SLIMS sensor

The stretchable sensor is infused with colorful dyes that act as spatial locators. [Image: Cornell University]

Distributed fiber-optic sensor systems on the market today are powerful tools for monitoring changes in strain, temperature and pressure in stiff infrastructures such as roads and bridges. Stretchable fiber optics for applications like soft robotics, however, have been more elusive.

Researchers at Cornell University, USA, led by Robert Shepherd, have now developed multifunctional, pliable optomechanical sensors capable of differentiating between various mechanical deformations (Science, doi: 10.1126/science.aba5504). The team demonstrated its stretchable skin by incorporating the sensors onto the fingers of a 3D-printed glove, successfully tracking the glove’s movements—including both force and bend—in real time.

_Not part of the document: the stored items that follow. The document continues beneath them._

Lemma extractFile_spec destination entry remaining w :
  below root destination = true \/ (destination ∈ dirs w) ->
  owp ok (extractFile destination entry remaining)
    (fun written w' => 0 <= written <= remaining /\ grown w written w' /\ is_Some (files w' !! destination)
                       /\ below root destination = true)
    (fun _ => upTo w (Z.max 0 remaining + 1)) (upTo w (Z.max 0 remaining + 1)) w.
Proof using Hroot.
  intros Hd. unfold extractFile. destruct (_ || _) eqn:Hrem.
  { apply owp_fail. exists 0. split; [lia|by apply grown_same]. }
  apply orb_false_iff in Hrem as [Hrem%Z.ltb_ge _].
  assert (Hweak : forall w', grown w 0 w' -> upTo w (Z.max 0 remaining + 1) w').
  { intros w' Hg. exists 0. split; [lia|done]. }
  apply owp_bind, (owp_io_grown _ _ 0); [|auto]. intros v w1 Hf1 Hd1 H1. split; [by eapply grown_mkdir|]. intros G1.
  apply owp_bind, (owp_io_grown _ _ 0). 2:{ intros w' G. split; apply Hweak; by apply (grown_trans w 0 w1 0). }
  intros v2 w2 Hf2 Hd2 [= <-]. split; [by apply grown_same|]. intros G2. pose proof (grown_trans _ _ _ _ _ G1 G2) as G12. cbn in G12.
  apply owp_bind, owp_io. intros w3 Hf3 Hd3.
  assert (G3 : grown w 0 w3) by (apply (grown_trans w 0 v2 0); [done|by apply grown_same]).
  split; [|by auto]. destruct (createFile destination w3) as [w4|] eqn:H4; [|by auto].
  assert (Hb : below root destination = true).
  { destruct Hd as [Hd|Hd]; [done|]. exfalso. unfold createFile in H4.
    rewrite (bool_decide_true (destination ∈ dirs w3)), orb_true_r in H4 by (apply (gr_dirs _ _ _ G3), Hd). done. }
  destruct (grown_create destination w3 w3 w4 eq_refl eq_refl Hb H4) as [G4 H0].
  pose proof (grown_trans _ _ _ _ _ G3 G4) as G. cbn in G. clear G1 G2 G12 G3 G4 H4.
  unfold copyLimited. apply owp_bind, owp_bind.
  set (limit := if remaining <? maxInt64 then remaining + 1 else remaining).
  set (written := Z.max 0 (Z.min (entryBytes entry) limit)).
  assert (Hw : 0 <= written <= remaining + 1) by (unfold written, limit; destruct (_ <? _) eqn:?; lia).
  apply (owp_io_grown _ _ written). 2:{ intros w' G'. pose proof (grown_trans _ _ _ _ _ G G') as ?. by auto. }
  intros v5 w5 Hf5 Hd5 H5. split; [eapply grown_write; try done; lia|]. intros G5.
  assert (Hin : is_Some (files w5 !! destination)) by (apply (gr_kept _ _ _ G5); by rewrite H0).
  pose proof (grown_trans _ _ _ _ _ G G5) as G6. clear G G5.
  apply owp_ret. destruct (Z.ltb_spec remaining written).
  { apply owp_fail. exists (0 + written). split; [lia|done]. }
  apply owp_bind, (owp_io_grown _ _ 0).
  2:{ intros w' G'. pose proof (grown_trans _ _ _ _ _ G6 G') as G7. split; (eexists; split; [|exact G7]; lia). }
  intros v8 w8 Hf8 Hd8 [= <-]. split; [by apply grown_same|]. intros G8. apply owp_ret.
  pose proof (grown_trans _ _ _ _ _ G6 G8) as G9.
  split; [lia|]. split; [eapply grown_more; [exact G9|lia]|]. split; [|done]. by rewrite Hf8.
Qed.
End Growth.

(** ** Archives *)

Section Archive.
Context (cfg : config) (root : path) (Hroot : TemporaryDirectory cfg `prefix_of` root) (ok : fate event -> Prop).
Context (Hproper : Forall (fun p => properPart p = true) root).

(** What an archive gives: supported files that exist below the directory. *)
Definition candidatesIn (cs : list path) (w : imports) : Prop :=
  Forall (fun c => below root c = true /\ is_Some (files w !! c) /\ supportedSource (pathString c) = true) cs.

Lemma candidates_grown w n w' cs : grown cfg root w n w' -> candidatesIn cs w -> candidatesIn cs w'.
Proof using. intros Hg Hcs. eapply Forall_impl; [exact Hcs|]. intros c (H1 & H2 & H3). split_and!; try done. by apply (gr_kept _ _ _ _ _ Hg). Qed.

Lemma destination_ok name w : removelast root ∈ dirs w -> unsafePath (Clean name) = false ->
  below root (joinTo root (Clean name)) = true \/ joinTo root (Clean name) ∈ dirs w.
Proof using Hproper.
  intros Hd Hs. destruct (joinTo_safe root name Hproper Hs) as [->|(parts & _ & ->)]; [by right|left].
  unfold below. apply bool_decide_true. by exists parts.
Qed.

Lemma extractEntries_spec entries limit expanded cs w : removelast root ∈ dirs w -> candidatesIn cs w ->
  owp ok (extractEntries root limit expanded cs entries)
    (fun out w' => upTo cfg root w (Z.max 0 (limit - expanded)) w' /\ candidatesIn out w')
    (fun _ => upTo cfg root w (Z.max 0 (limit - expanded) + 1)) (upTo cfg root w (Z.max 0 (limit - expanded) + 1)) w.
Proof using Hroot Hproper.
  revert expanded cs w. induction entries as [|entry entries IH]; intros expanded cs w Hd Hcs; cbn [extractEntries].
  { apply owp_ret. split; [|done]. exists 0. split; [lia|]. by apply grown_same. }
  assert (Hstart : forall w', onFiles (fun f d => f = files w /\ d = dirs w) w' -> grown cfg root w 0 w')
    by (intros w' [? ?]; by apply grown_same).
  assert (Hearly : forall w', grown cfg root w 0 w' -> upTo cfg root w (Z.max 0 (limit - expanded) + 1) w')
    by (intros w' G; exists 0; split; [lia|done]).
  apply owp_bind. eapply owp_mono; [by apply keeps_check with (P := fun f d => f = files w /\ d = dirs w)|..]; cbn; [|by auto..].
  intros _ w1 G1%Hstart. destruct (unsafePath _) eqn:Hs; [by apply owp_fail; auto|].
  assert (Hd1 : removelast root ∈ dirs w1) by (by apply (gr_dirs _ _ _ _ _ G1)).
  set (destination := joinTo root (Clean (entryName entry))).
  destruct (entryIsDir entry).
  - apply owp_bind, (owp_io_grown cfg root ok _ _ 0).
    + intros v w2 Hf2 Hd2 H2. split; [by eapply grown_mkdir|]. intros G2. pose proof (grown_trans _ _ _ _ _ _ _ G1 G2) as G.
      eapply owp_mono; [apply (IH expanded cs w2); [by apply (gr_dirs _ _ _ _ _ G2)|by eapply candidates_grown]|..]; cbn;
        [intros out w' [Hu Hc]; split; [|done]|intros _ w' Hu|intros w' Hu]; eapply upTo_weak; try (by eapply upTo_grown); lia.
    + intros w' G. pose proof (grown_trans _ _ _ _ _ _ _ G1 G). by auto.
  - apply owp_bind. eapply owp_mono.
    { apply (extractFile_spec cfg root Hroot ok destination entry (limit - expanded) w1), destination_ok; done. }
    2:{ cbn; intros e w' Hu. eapply upTo_weak; [exact (upTo_grown _ _ _ _ _ _ _ G1 Hu)|lia]. }
    2:{ cbn; intros w' Hu. eapply upTo_weak; [exact (upTo_grown _ _ _ _ _ _ _ G1 Hu)|lia]. }
    intros written w2 (Hw & G2 & Hin & Hb). pose proof (grown_trans _ _ _ _ _ _ _ G1 G2) as G.
    assert (Hcs2 : candidatesIn (if supportedSource (pathString destination) then cs ++ [destination] else cs) w2).
    { pose proof (candidates_grown _ _ _ _ G Hcs). destruct (supportedSource (pathString destination)) eqn:Hsup; [|done].
      apply Forall_app. split; [done|]. repeat constructor; done. }
    eapply owp_mono; [apply (IH (expanded + written)); [by apply (gr_dirs _ _ _ _ _ G2)|exact Hcs2]|..]; cbn;
      [intros out w' [Hu Hc]; split; [|done]|intros _ w' Hu|intros w' Hu]; (eapply upTo_weak; [by eapply upTo_grown|lia]).
Qed.

Lemma chooseCandidate_in cs c : chooseCandidate cs = inr c -> c ∈ cs.
Proof using.
  unfold chooseCandidate. pose proof (merge_sort_Permutation pathBefore cs) as Hp.
  destruct (List.find _ _) as [x|] eqn:Hf.
  - intros [= <-]. apply List.find_some in Hf as [Hf _]. rewrite <- Hp. by apply list_elem_of_In.
  - destruct (merge_sort _ cs) as [|x [|]]; [done| |done]. intros [= <-]. rewrite <- Hp. left.
Qed.

(** ** Removal *)

Lemma RemoveAll_outside p w w' q : RemoveAll p w = Some w' -> below p q = false -> files w' !! q = files w !! q.
Proof using.
  intros [= <-] Hq. cbn. destruct (files w !! q) as [v|] eqn:Hv.
  - by apply map_lookup_filter_Some.
  - apply map_lookup_filter_None. by left.
Qed.

Lemma RemoveAll_inside p w w' q : RemoveAll p w = Some w' -> below p q = true -> files w' !! q = None.
Proof using. intros [= <-] Hq. cbn. apply map_lookup_filter_None. right. intros v _ H. simpl in H. congruence. Qed.

Lemma RemoveAll_used p w w' : RemoveAll p w = Some w' -> sized (files w) ->
  sized (files w') /\ usedBytes cfg w' <= usedBytes cfg w.
Proof using.
  intros [= <-] Hs. cbn [files set_dirs set_files]. split; [by apply sized_filter|].
  unfold usedBytes. cbn [files set_dirs set_files]. rewrite map_filter_comm. apply total_filter. by apply sized_filter.
Qed.

(** Changes below [root] only, of at most [n] bytes more. *)
Definition confined (w : imports) (n : Z) (w' : imports) : Prop :=
  (forall p, below root p = false -> files w' !! p = files w !! p)
  /\ sized (files w') /\ usedBytes cfg w' <= usedBytes cfg w + n.

Definition emptied (w : imports) : Prop := forall p, below root p = true -> files w !! p = None.

Lemma confined_grown w n w1 m w' : confined w n w1 -> upTo cfg root w1 m w' -> confined w (n + m) w'.
Proof using.
  intros (H1 & H2 & H3) (k & Hk & [G1 G2 G3 G4 G5]). split_and!; [|by auto|lia]. intros p Hp. rewrite G1, H1; done.
Qed.

Lemma confined_same w n w1 w' : confined w n w1 -> files w' = files w1 -> confined w n w'.
Proof using. intros (H1 & H2 & H3) Hf. unfold confined. by rewrite (usedBytes_same cfg w1 w'), Hf. Qed.

Lemma confined_removed w n w1 w2 : confined w n w1 -> RemoveAll root w1 = Some w2 -> confined w n w2 /\ emptied w2.
Proof using.
  intros (H1 & H2 & H3) Hr. destruct (RemoveAll_used _ _ _ Hr H2) as [Hs Hu]. split.
  - split_and!; [|done|lia]. intros p Hp. by rewrite (RemoveAll_outside _ _ _ _ Hr Hp), H1.
  - intros p Hp. by apply (RemoveAll_inside root w1).
Qed.

(** The removal whose error is ignored. *)
Lemma owp_discard w n w1 Q R X : confined w n w1 ->
  (forall w', confined w n w' -> (ok Fails \/ emptied w') -> Q tt w') -> (forall w', confined w n w' -> X w') ->
  owp ok (ignoring (io (RemoveAll root))) Q R X w1.
Proof using.
  intros Hc HQ HX. apply owp_bind, owp_try, owp_io. intros w2 Hf Hd. pose proof (confined_same _ _ _ _ Hc Hf) as Hc2.
  destruct (RemoveAll root w2) as [w3|] eqn:H3; [|done]. destruct (confined_removed _ _ _ _ Hc2 H3) as [Hc3 He].
  split; [apply owp_ret; auto|]. split; [intros Ho; apply owp_ret; auto|by auto].
Qed.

With further optimization, the team believes this approach could find use in soft robotics, physical therapy, sports medicine and even AR/VR applications.

Stretching functionality further

This latest work is not Shepherd’s first rodeo with stretchable sensors. He and his team built on a project from 2016, in which a photodiode measured the intensity of light after being sent through a waveguide to determine when the material was deformed. With this work, Shepherd, co-lead author and Ph.D. student Hedan Bai, and their colleagues wanted to push the limits of single stretchable sensors to detect more than just intensity.

“Soft matter can be deformed in a very complicated, combinational way, where a lot of deformations happen at the same time,” explains Bai. “Many previous stretchable sensors are not able to differentiate the many deformation types with one output and therefore need extended system integration or machine-learning algorithms.”

Color and intensity

To beef up the functionality of their soft sensor, the researchers took a cue from nature—specifically, how unique receptors in mammalian skin respond to different kinds of stimuli, and how those signals are shared in the nervous system to create a full picture of what is touching the skin.

The Cornell team’s skin-like sensor takes advantage of light’s ability to carry rich information—including a wide wavelength spectrum, intensity, polarization and direction—so that more information is detectable from a single optical transmission line. The sensor, dubbed a stretchable lightguide for multimodal sensing (SLIMS), measures this information by reading geometric changes in the optical path of light as it travels through the light guide.

The elastomeric tube design features a unique dual-core structure—one transparent and one infused with dyes. The first core indicates intensity, and the second uses color to share a complete picture of how the material is deforming, where, and how much—all without a machine-learning algorithm.

Fits like a glove

soft robotic glove

Researchers designed a 3D-printed glove lined with stretchable fiber-optic sensors that use light to detect a range of deformations. [Image: Cornell University]

Putting the design’s multifunctionality on display, Bai and her colleagues constructed a 3D-printed glove with a sensor running down the length of each finger. A white LED shines from the fingertips of the glove, and a RGB sensor chip measures the outputs on the wrist for each finger.

As the glove moves, the dyes light up and act as spatial encoders. Data is sent wirelessly via Bluetooth to a computer program of Bai’s design, which uses a mathematical model to separate the complex deformation happening in the glove in real time. “With a single SLIMS sensor,” Bai says, “we can reconstruct the motion and forces of each of the three finger joints.”

Moving to market

The implications of these results, Bai says, are very exciting. “Right now, sensing is done mostly by vision. We hardly ever measure touch in real life. This skin is a way to allow ourselves and machines to measure tactile interactions in a way that we now use the cameras in our phones.”

She envisions using this approach to enrich AR/VR experiences, prosthetics, surgical tools and biomechanical analysis. Indeed, the Cornell team is already pursuing commercialization through Shepherd’s company the Organic Robotics Corporation, which plans to release wearable products as soon as 2021. Bai has received interest in the technology for player tracking in the baseball industry, a field that has benefitted from motion-tracking technology in the past but until now has been unable to capture force interactions.

The research was supported by the National Science Foundation (NSF), the Air Force Office of Scientific Research, Cornell Technology Acceleration and Maturation, the U.S. Department of Agriculture's National Institute of Food and Agriculture, and the Office of Naval Research.